Filter the entries for lines with the word "done".

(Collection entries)
○ ○ ○
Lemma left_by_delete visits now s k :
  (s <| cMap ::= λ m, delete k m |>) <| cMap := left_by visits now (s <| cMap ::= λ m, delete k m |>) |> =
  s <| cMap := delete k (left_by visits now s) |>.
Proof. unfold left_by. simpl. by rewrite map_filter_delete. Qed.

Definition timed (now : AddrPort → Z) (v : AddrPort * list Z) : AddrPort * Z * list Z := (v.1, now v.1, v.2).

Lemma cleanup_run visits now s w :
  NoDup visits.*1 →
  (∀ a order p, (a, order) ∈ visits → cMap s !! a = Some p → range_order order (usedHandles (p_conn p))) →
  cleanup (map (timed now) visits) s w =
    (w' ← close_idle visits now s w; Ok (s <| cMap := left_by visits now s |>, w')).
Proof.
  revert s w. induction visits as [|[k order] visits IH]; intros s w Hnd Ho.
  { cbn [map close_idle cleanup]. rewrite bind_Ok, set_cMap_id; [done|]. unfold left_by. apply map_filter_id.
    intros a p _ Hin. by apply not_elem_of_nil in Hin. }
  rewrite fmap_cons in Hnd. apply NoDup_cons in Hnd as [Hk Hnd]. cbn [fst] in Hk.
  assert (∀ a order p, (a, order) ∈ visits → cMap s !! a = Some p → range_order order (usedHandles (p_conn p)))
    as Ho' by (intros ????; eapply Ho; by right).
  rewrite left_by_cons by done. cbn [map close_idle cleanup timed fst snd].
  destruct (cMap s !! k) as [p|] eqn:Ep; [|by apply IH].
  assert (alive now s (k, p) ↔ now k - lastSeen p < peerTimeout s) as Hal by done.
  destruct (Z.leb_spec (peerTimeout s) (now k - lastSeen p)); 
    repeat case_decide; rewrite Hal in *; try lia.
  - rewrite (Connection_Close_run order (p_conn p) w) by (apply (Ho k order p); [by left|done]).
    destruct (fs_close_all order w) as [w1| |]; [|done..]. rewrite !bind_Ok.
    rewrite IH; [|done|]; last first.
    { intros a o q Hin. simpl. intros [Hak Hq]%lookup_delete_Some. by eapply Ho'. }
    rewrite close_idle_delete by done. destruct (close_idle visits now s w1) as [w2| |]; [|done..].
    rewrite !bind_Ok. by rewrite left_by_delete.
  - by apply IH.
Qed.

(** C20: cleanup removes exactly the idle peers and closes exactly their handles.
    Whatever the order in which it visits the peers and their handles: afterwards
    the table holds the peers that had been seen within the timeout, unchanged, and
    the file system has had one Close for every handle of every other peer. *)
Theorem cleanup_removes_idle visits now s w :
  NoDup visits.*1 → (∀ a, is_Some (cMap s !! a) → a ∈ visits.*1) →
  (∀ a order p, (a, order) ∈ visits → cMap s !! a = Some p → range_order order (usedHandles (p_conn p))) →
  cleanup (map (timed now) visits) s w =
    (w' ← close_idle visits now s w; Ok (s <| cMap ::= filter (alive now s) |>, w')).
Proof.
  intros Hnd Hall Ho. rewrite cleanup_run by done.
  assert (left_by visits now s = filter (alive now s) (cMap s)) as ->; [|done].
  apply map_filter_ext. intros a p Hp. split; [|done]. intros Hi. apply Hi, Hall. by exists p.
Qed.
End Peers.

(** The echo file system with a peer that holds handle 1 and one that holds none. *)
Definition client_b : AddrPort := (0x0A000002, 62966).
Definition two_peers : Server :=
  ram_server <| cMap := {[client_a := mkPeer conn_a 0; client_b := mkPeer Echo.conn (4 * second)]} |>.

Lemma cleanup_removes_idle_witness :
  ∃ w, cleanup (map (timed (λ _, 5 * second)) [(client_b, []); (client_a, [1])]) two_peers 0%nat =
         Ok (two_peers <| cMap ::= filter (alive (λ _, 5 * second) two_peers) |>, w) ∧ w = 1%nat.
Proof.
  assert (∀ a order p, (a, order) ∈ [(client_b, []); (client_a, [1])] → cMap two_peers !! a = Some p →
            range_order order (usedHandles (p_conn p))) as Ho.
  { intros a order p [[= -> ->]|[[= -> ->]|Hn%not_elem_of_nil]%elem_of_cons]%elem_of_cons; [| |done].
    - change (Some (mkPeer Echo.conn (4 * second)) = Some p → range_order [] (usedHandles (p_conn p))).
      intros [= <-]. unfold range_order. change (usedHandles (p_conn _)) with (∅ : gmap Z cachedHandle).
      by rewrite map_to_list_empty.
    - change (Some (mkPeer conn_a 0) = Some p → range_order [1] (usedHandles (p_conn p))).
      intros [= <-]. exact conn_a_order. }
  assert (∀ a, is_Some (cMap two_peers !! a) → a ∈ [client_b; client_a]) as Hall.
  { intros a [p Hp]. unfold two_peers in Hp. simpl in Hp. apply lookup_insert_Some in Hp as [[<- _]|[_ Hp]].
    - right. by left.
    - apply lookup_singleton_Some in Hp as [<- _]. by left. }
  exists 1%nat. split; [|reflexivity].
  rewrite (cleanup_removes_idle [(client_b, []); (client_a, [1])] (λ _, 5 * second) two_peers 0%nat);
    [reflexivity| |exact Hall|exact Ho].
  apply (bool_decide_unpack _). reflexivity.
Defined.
○ ○ ○
(Exercise answer):
  { cbn [map close_idle cleanup]. rewrite bind_Ok, set_cMap_id; [done|]. unfold left_by. apply map_filter_id.
  rewrite left_by_cons by done. cbn [map close_idle cleanup timed fst snd].
  assert (alive now s (k, p) ↔ now k - lastSeen p < peerTimeout s) as Hal by done.
  - rewrite (Connection_Close_run order (p_conn p) w) by (apply (Ho k order p); [by left|done]).
    destruct (fs_close_all order w) as [w1| |]; [|done..]. rewrite !bind_Ok.
    rewrite IH; [|done|]; last first.
    rewrite close_idle_delete by done. destruct (close_idle visits now s w1) as [w2| |]; [|done..].
  intros Hnd Hall Ho. rewrite cleanup_run by done.
  assert (left_by visits now s = filter (alive now s) (cMap s)) as ->; [|done].
  apply map_filter_ext. intros a p Hp. split; [|done]. intros Hi. apply Hi, Hall. by exists p.
  { intros a order p [[= -> ->]|[[= -> ->]|Hn%not_elem_of_nil]%elem_of_cons]%elem_of_cons; [| |done].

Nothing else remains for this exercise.